The U.S. withdrew from the treaty in 1979. Presently, the United States maintains a policy of strategic ambiguity that suggests there are conditions under which America would help defend Taiwan, but also does not offer a blank check.

Analyze the factors that shifted Washington perceptions of Generalissimo Chiang Kai-shek and the erosion of Nationalist China’s strength. 

During World War II, President Franklin Roosevelt received a stream of assessments from U.S. government observers in China that cast Chiang’s wartime posture in a negative light. Some of these reports were from American diplomats. The most influential came from General Joseph Stilwell, whom Roosevelt had dispatched to China to serve as Chiang’s military adviser. Stilwell repeatedly belittled Chiang’s war commitment and strategies. ADVERTISEMENT

The discord between the Generalissimo and Stilwell grew to the point that the Chiang demanded his recall. In October 1944, Roosevelt reluctantly acquiesced. However, the president felt aggrieved, writing to Chiang, “I regret the inevitable harm it will do to the sympathetic attitude of the American people toward China.” Following Stilwell’s departure, a series of critical press accounts badly tarnished Chiang’s reputation and the value of China’s contribution to the war effort against Japan. 

After the war, President Harry Truman sent General George C. Marshall to China in an unsuccessful attempt to broker a coalition between the Nationalists and Communists. Marshall’s assessment of Chiang’s leadership and the ruling Kuomintang Party reinforced skepticism at senior levels of the Truman administration, which concluded that America could not invest further in propping up Chiang’s government. 

Thus, in January 1950, Truman announced, “The United States Government will not pursue a course which will lead to involvement in the civil conflict in China.” Truman reversed himself after the Korean War began six months later, interposing the U.S. Seventh Fleet in the Taiwan Strait to forestall a Communist amphibious attack to topple Chiang.

Explain President Eisenhower’s rationale behind the Formosa Resolution submitted to Congress in 1955.

President Eisenhower believed that a strong message needed to be sent to America’s adversaries and allies that both parties and the whole of government stood behind U.S. policy in the Formosa (Taiwan) Strait. He was also aware that President Truman was criticized in Congress for not seeking its express authorization for U.S. engagement in the Korean conflict. Eisenhower believed Truman had erred in not doing so and sought to avoid repeating the mistake. 

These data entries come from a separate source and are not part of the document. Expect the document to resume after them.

Lemma neighbours_of_ok g1 x :
  graph_wf g1 -> (x < vsize (node_list g1))%N ->
  exists l, neighbours_of g1 x = Some l /\ (vsize l <= vsize (adj g1 x))%N /\ forall u, u ∈ l <-> neighbour g1 x u.
Proof.
  intros Hwf Hx. unfold neighbours_of. destruct (adj_range g1 x Hwf Hx) as (r & -> & HF). cbn [mbind option_bind].
  rewrite (fold_m_Forall2 _ _ (fun l e => Some (if negb (e_target e =? x)%N then l ++ [e_target e] else l)) r (adj g1 x) HF)
    by (intros s i e Hi; unfold push_neighbour, GetTarget; by rewrite Hi).
  destruct (fold_m_ind (fun l e => Some (if negb (e_target e =? x)%N then l ++ [e_target e] else l))
    (fun done l => (vsize l <= vsize done)%N /\
       forall u, u ∈ l <-> u <> x /\ exists e, e ∈ done /\ e_target e = u) (adj g1 x) [])
    as (l & -> & Hlen & Hl).
  - split; [done|]. intros u. set_solver.
  - intros pre e post l _ [Hlen Hl]. eexists. split; [done|].
    assert (vsize (pre ++ [e]) = vsize pre + 1)%N as -> by (by rewrite vsize_app).
    destruct (N.eqb_spec (e_target e) x) as [Heq|Hne]; cbn [negb]; split; try (intros u; set_solver); [lia|].
    rewrite vsize_app. change (vsize [e_target e]) with 1%N. lia.
  - cbn [mbind option_bind]. eexists. split; [done|]. split.
    + pose proof (length_unique (sort_ids l)) as Hu. unfold sort_ids in *. rewrite merge_sort_Permutation in Hu at 2.
      unfold vsize in *. lia.
    + intros u. rewrite elem_of_unique, elem_of_sort_ids, Hl. unfold neighbour. naive_solver.
Qed.

(** [DeleteIncomingEdges] on a graph whose neighbours of [x] are nodes. *)
Lemma delete_incoming_ok g1 x :
  graph_wf g1 -> (x < vsize (node_list g1))%N ->
  (forall u, neighbour g1 x u -> (u < vsize (node_list g1))%N) ->
  exists g2, DeleteIncomingEdges x g1 = Some g2 /\ graph_wf g2 /\
    vsize (node_list g2) = vsize (node_list g1) /\ vsize (edge_list g2) = vsize (edge_list g1) /\
    (forall u, neighbour g1 x u -> adj g2 u ≡ₚ filter (fun e => e_target e <> x) (adj g1 u)) /\
    (forall u, ~ neighbour g1 x u -> adj g2 u = adj g1 u).
Proof.
  intros Hwf Hx Hnb. unfold DeleteIncomingEdges. destruct (neighbours_of_ok g1 x Hwf Hx) as (l & -> & _ & Hl).
  cbn [mbind option_bind].
  destruct (fold_m_ind (delete_step x) (fun done g2 => graph_wf g2 /\
      vsize (node_list g2) = vsize (node_list g1) /\ vsize (edge_list g2) = vsize (edge_list g1) /\
      (forall u, u ∈ done -> adj g2 u ≡ₚ filter (fun e => e_target e <> x) (adj g1 u)) /\
      (forall u, u ∉ done -> adj g2 u = adj g1 u)) l g1) as (g2 & Hrun & Hwf2 & Hn2 & He2 & Hin & Hout).
  - split_and!; try done. by intros u ?%elem_of_nil.
  - intros pre u post g2 Hpp (Hwf2 & Hn2 & He2 & Hin & Hout). unfold delete_step.
    destruct (delete_edges_to_ok g2 u x Hwf2) as (d & g3 & -> & Hwf3 & Hn3 & He3 & _ & _ & Hadj & Hoth).
    { rewrite Hn2. apply Hnb, Hl. rewrite Hpp. set_solver. }
    cbn [mbind option_bind]. exists g3. split; [done|]. split_and!; [done|congruence|congruence| |].
    + intros v Hv. destruct (decide (v = u)) as [->|Hne]; [|rewrite Hoth by done; set_solver].
      rewrite Hadj. destruct (decide (u ∈ pre)) as [Hu|Hu]; [|by rewrite Hout].
      rewrite (Hin u Hu). rewrite list_filter_filter_l by done. done.
    + intros v Hv. rewrite Hoth; set_solver.
  - exists g2. split; [done|]. split_and!; try done; intros u Hu; [apply Hin|apply Hout]; by rewrite Hl.
Qed.
(** Both ends of an edge know each other. *)
Definition two_sided (R : gset N) (g : ContractorGraph) : Prop :=
  forall u e, u ∈ R -> e ∈ adj g u -> exists e', e' ∈ adj g (e_target e) /\ e_target e' = u.
(* ===== verification/Renumbering.v ===== *)
(** * Contractor/Contractor.h: the state of Run in original node ids

    After the flush the remaining nodes have new ids. The arcs of a state are
    stated in the ids of the input graph, so that a round and the flush are
    steps of one hierarchy. *)

From S2P Require Import Prelude Types Paths Edges Storage BinaryHeap DynamicGraph Float32 Contractor.
From S2P Require Import WitnessSearch Independence ContractionRound Hierarchy Rounds.

Section state.
  Context {St : Type}.
  Implicit Types c : contractor (St := St).

(** [n'] is the current id of the node [n]. *)
Definition node_of c (n' n : N) : Prop := original_id (c_orig_map c) n' = Some n.

(** The arcs of a list of query edges, in both directions. *)
Definition query_fwd (l : list QueryEdge) : arcs := fun u v w =>
  exists q, q ∈ l /\ qe_source q = u /\ qe_target q = v /\ qd_forward (qe_data q) = true /\
    qd_distance (qe_data q) = Z.of_N w.

Definition query_bwd (l : list QueryEdge) : arcs := fun u v w =>
  exists q, q ∈ l /\ qe_source q = u /\ qe_target q = v /\ qd_backward (qe_data q) = true /\
    qd_distance (qe_data q) = Z.of_N w.

(** The arcs between live nodes, and those recorded at contracted nodes. *)
Definition live_of c : arcs := fun u v w =>
  exists u' v', node_of c u' u /\ node_of c v' v /\ u' ∈ remaining_ids c /\ fwd (c_graph c) u' v' w.

Definition up_of c : arcs := fun u v w =>
  query_fwd (c_external c) u v w \/
  exists u' v', node_of c u' u /\ node_of c v' v /\ (u' ∉ remaining_ids c) /\ fwd (c_graph c) u' v' w.

Definition down_of c : arcs := fun u v w =>
  query_bwd (c_external c) u v w \/
  exists u' v', node_of c u' u /\ node_of c v' v /\ (u' ∉ remaining_ids c) /\ bwd (c_graph c) u' v' w.

(** The renumbering is one-to-one and defined on the remaining nodes. *)
Record map_ok c : Prop := {
  mo_inj x y z : node_of c x z -> node_of c y z -> x = y;
  mo_total x : x ∈ remaining_ids c -> exists z, node_of c x z;
}.

Lemma node_of_fun c x y z : node_of c x y -> node_of c x z -> y = z.
Proof. unfold node_of. congruence. Qed.

(** Paths between live nodes in current and in original ids. *)
Lemma path_unmap c u t l :
  map_ok c -> net_ok (remaining_ids c) (c_graph c) -> path (live_of c) u t l ->
  u = t /\ l = 0%N \/
  exists u' t', node_of c u' u /\ node_of c t' t /\ u' ∈ remaining_ids c /\ t' ∈ remaining_ids c /\
    path (live_arcs (remaining_ids c) (c_graph c)) u' t' l.
Proof.
  intros Hm Hnet. induction 1 as [u|u v t w l (u' & v' & Hu & Hv & Hr & Hf) Hp IH]; [by left|right].
  assert (v' ∈ remaining_ids c) as Hv'.
  { destruct Hf as (e & He & <- & _). by apply (lo_edges _ _ (no_live _ _ Hnet) u' e). }
  destruct IH as [[-> ->]|(v1 & t' & Hv1 & Ht & _ & Ht' & Hp')].
  - exists u', v'. split_and!; try done. replace (w + 0)%N with w by lia. by apply path_arc.
  - exists u', t'. split_and!; try done. apply (path_cons _ u' v'); [done|].
    assert (v1 = v') as -> by (by eapply mo_inj). done.
Qed.

Lemma path_map c u' t' u t l :
  map_ok c -> net_ok (remaining_ids c) (c_graph c) -> u' ∈ remaining_ids c -> node_of c u' u -> node_of c t' t ->
  path (live_arcs (remaining_ids c) (c_graph c)) u' t' l -> path (live_of c) u t l.
Proof.
  intros Hm Hnet Hu' Hu Ht Hp. revert u Hu' Hu. induction Hp as [u'|u' v' t' w l [Hr Hf] Hp IH]; intros u Hu' Hu.
  - assert (u = t) as -> by (by eapply node_of_fun). constructor.
  - assert (v' ∈ remaining_ids c) as Hv'.
    { destruct Hf as (e & He & <- & _). by apply (lo_edges _ _ (no_live _ _ Hnet) u' e). }
    destruct (mo_total c Hm v' Hv') as [v Hv]. apply (path_cons _ u v); [|by apply IH]. by exists u', v'.
Qed.
End state.

(** ** A round *)

Section round_step.
  Context {St : Type} (E0 : arcs) (c c' : contractor (St := St)).
  Hypothesis hier : hierarchy E0 (live_of c) (up_of c) (down_of c).
  Hypothesis net : net_ok (remaining_ids c) (c_graph c).
  Hypothesis net' : net_ok (remaining_ids c') (c_graph c').
  Hypothesis step : contraction_step (remaining_ids c) (c_graph c) (remaining_ids c') (c_graph c').
  Hypothesis map : map_ok c.
  Hypothesis same_map : c_orig_map c' = c_orig_map c.
  Hypothesis same_external : c_external c' = c_external c.
  #[local] Set Default Proof Using "All".

(** The nodes the round contracts, in original ids. *)
Definition contracted : gset N :=
  list_to_set (omap (original_id (c_orig_map c)) (elements (remaining_ids c ∖ remaining_ids c'))).

Lemma elem_of_contracted x :
  x ∈ contracted <-> exists x', node_of c x' x /\ x' ∈ remaining_ids c ∖ remaining_ids c'.
Proof using Type.
  unfold contracted. rewrite elem_of_list_to_set, list_elem_of_omap. setoid_rewrite elem_of_elements.
  unfold node_of. split; intros (x' & ? & ?); by exists x'.
Qed.

Lemma node_of_same x' x : node_of c' x' x <-> node_of c x' x.
Proof. unfold node_of. by rewrite same_map. Qed.

Lemma map_ok_step : map_ok c'.
Proof.
  constructor.
  - intros x y z. rewrite !node_of_same. apply (mo_inj c map).
  - intros x Hx. setoid_rewrite node_of_same. apply (mo_total c map). by apply (st_sub _ _ _ _ step).
Qed.

Lemma remains x' x : node_of c x' x -> x' ∈ remaining_ids c -> x ∉ contracted -> x' ∈ remaining_ids c'.
Proof.
  intros Hn Hr Hc. destruct (decide (x' ∈ remaining_ids c')) as [|Hout]; [done|exfalso].
  apply Hc, elem_of_contracted. exists x'. set_solver.
Qed.

Lemma not_contracted x' x : node_of c x' x -> x' ∈ remaining_ids c' -> x ∉ contracted.
Proof.
  intros Hn Hr (y & Hy & Hd)%elem_of_contracted. assert (y = x') as -> by (by eapply (mo_inj c map)). set_solver.
Qed.

(** Arcs that touch a contracted node. *)
Lemma leave_contracted x d w : x ∈ contracted -> live_of c x d w ->
  (d ∉ contracted) /\ exists w', (w' <= w)%N /\ up_of c' x d w'.
Proof.
  intros (x1 & Hx1 & Hd1)%elem_of_contracted (x' & d' & Hx & Hd & Hr & Hf).
  assert (x1 = x') as -> by (by eapply (mo_inj c map)).
  assert (neighbour (c_graph c) x' d' /\ d' ∈ remaining_ids c) as [Hn Hd'].
  { destruct Hf as (e & He & <- & _). destruct (lo_edges _ _ (no_live _ _ net) x' e Hr He) as (? & ? & _).
    split; [split; [done|by exists e]|done]. }
  assert (d' ∈ remaining_ids c') as Hd2 by (by apply (neighbour_remains _ _ _ _ net step net' x')).
  split; [by apply (not_contracted d')|]. exists w. split; [done|]. right. exists x', d'. rewrite !node_of_same.
  split_and!; [done|done|set_solver|]. destruct Hf as (e & He & Hrest). exists e. split; [|done].
  rewrite (st_frozen _ _ _ _ step) by set_solver. done.
Qed.

Lemma enter_contracted d x w : x ∈ contracted -> live_of c d x w ->
  (d ∉ contracted) /\ exists w', (w' <= w)%N /\ down_of c' x d w'.
Proof.
  intros (x1 & Hx1 & Hd1)%elem_of_contracted (d' & x' & Hd & Hx & Hr & Hf).
  assert (x1 = x') as -> by (by eapply (mo_inj c map)).
  destruct (no_fwd _ _ net d' x' w Hr Hf) as (w' & Hw' & e & He & Ht & Hb & Hw).
  assert (x' ∈ remaining_ids c) as HxR by set_solver.
  destruct (lo_edges _ _ (no_live _ _ net) x' e HxR He) as (Hd' & Hne & _). rewrite Ht in Hd', Hne.
  assert (d' ∈ remaining_ids c') as Hd2.
  { apply (neighbour_remains _ _ _ _ net step net' x'); [done|done|]. split; [done|by exists e]. }
  split; [by apply (not_contracted d')|]. exists w'. split; [done|]. right. exists x', d'. rewrite !node_of_same.
  split_and!; [done|done|set_solver|]. exists e. rewrite (st_frozen _ _ _ _ step) by set_solver. done.
Qed.

Lemma live_kept u t l : u ∉ contracted -> t ∉ contracted -> path (live_of c) u t l -> within (live_of c') u t l.
Proof.
  intros Hu Ht Hp. apply (path_unmap c u t l map net) in Hp as [[-> ->]|(u' & t' & Hu' & Ht' & HuR & HtR & Hp)].
  { apply within_refl. }
  assert (u' ∈ remaining_ids c') as Hu2 by (by eapply remains).
  destruct (step_complete _ _ _ _ net step net' u' t' l Hu2) as (l' & Hl' & Hp'); [by eapply remains|done|].
  exists l'. split; [done|]. by apply (path_map c' u' t'); [apply map_ok_step|done|done|by apply node_of_same|by apply node_of_same|].
Qed.

(** The round keeps the hierarchy. *)
Lemma round_hierarchy : hierarchy E0 (live_of c') (up_of c') (down_of c').
Proof.
  pose proof (st_sub _ _ _ _ step) as Hsub. constructor.
  - intros u v w (u' & v' & Hu & Hv & Hr & Hf). rewrite node_of_same in Hu, Hv.
    destruct (step_sound _ _ _ _ net step net' u' v' w) as (l & Hl & Hp); [by apply path_arc|].
    apply (within_mono _ _ _ l); [done|]. apply (path_subst (live_of c)); [apply (hi_live _ _ _ _ hier)|].
    apply (path_map c u' v'); try done. by apply Hsub.
  - intros u v w [Hq|(u' & v' & Hu & Hv & Hr & e & He & Hrest)].
    { apply (hi_up _ _ _ _ hier). left. by rewrite <- same_external. }
    rewrite node_of_same in Hu, Hv. rewrite (st_frozen _ _ _ _ step u' Hr) in He.
    destruct (decide (u' ∈ remaining_ids c)) as [HR|HR].
    + apply (hi_live _ _ _ _ hier). exists u', v'. split_and!; try done. by exists e.
    + apply (hi_up _ _ _ _ hier). right. exists u', v'. split_and!; try done. by exists e.
  - intros u v w [Hq|(u' & v' & Hu & Hv & Hr & e & He & Hrest)].
    { apply (hi_down _ _ _ _ hier). left. by rewrite <- same_external. }
    rewrite node_of_same in Hu, Hv. rewrite (st_frozen _ _ _ _ step u' Hr) in He.
    destruct (decide (u' ∈ remaining_ids c)) as [HR|HR].
    + destruct (no_bwd _ _ net u' v' w HR) as (w' & Hw' & Hf); [by exists e|].
      apply (within_mono _ _ _ w'); [done|]. apply (hi_live _ _ _ _ hier). exists v', u'. split_and!; try done.
      destruct Hrest as (<- & _). by apply (lo_edges _ _ (no_live _ _ net) u' e).
    + apply (hi_down _ _ _ _ hier). right. exists u', v'. split_and!; try done. by exists e.
  - intros s t l Hp. apply (hi_complete _ _ _ _ hier) in Hp. revert Hp.
    apply (up_down_step _ _ _ _ _ _ (fun x => x ∈ contracted) live_kept leave_contracted enter_contracted).
    + intros u v w [Hq|(u' & v' & Hu & Hv & Hr & e & He & Hrest)]; [left; by rewrite same_external|right].
      exists u', v'. rewrite !node_of_same. split_and!; [done|done|set_solver|]. exists e. split; [|done].
      rewrite (st_frozen _ _ _ _ step) by set_solver. done.
    + intros u v w [Hq|(u' & v' & Hu & Hv & Hr & e & He & Hrest)]; [left; by rewrite same_external|right].
      exists u', v'. rewrite !node_of_same. split_and!; [done|done|set_solver|]. exists e. split; [|done].
      rewrite (st_frozen _ _ _ _ step) by set_solver. done.
Qed.
End round_step.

Leading congressional Democrats, such as House Speaker Sam Rayburn and House Majority Leader John McCormack, advised Eisenhower that he already had sufficient powers as commander-in-chief to respond to military challenges in the Strait and did not need legislation, but Eisenhower insisted that Congress join hands with the president on the framework and implications of U.S. policy.

Examine the intersection of historical and current challenges and opportunities in U.S. political discourse on the Taiwan issue.  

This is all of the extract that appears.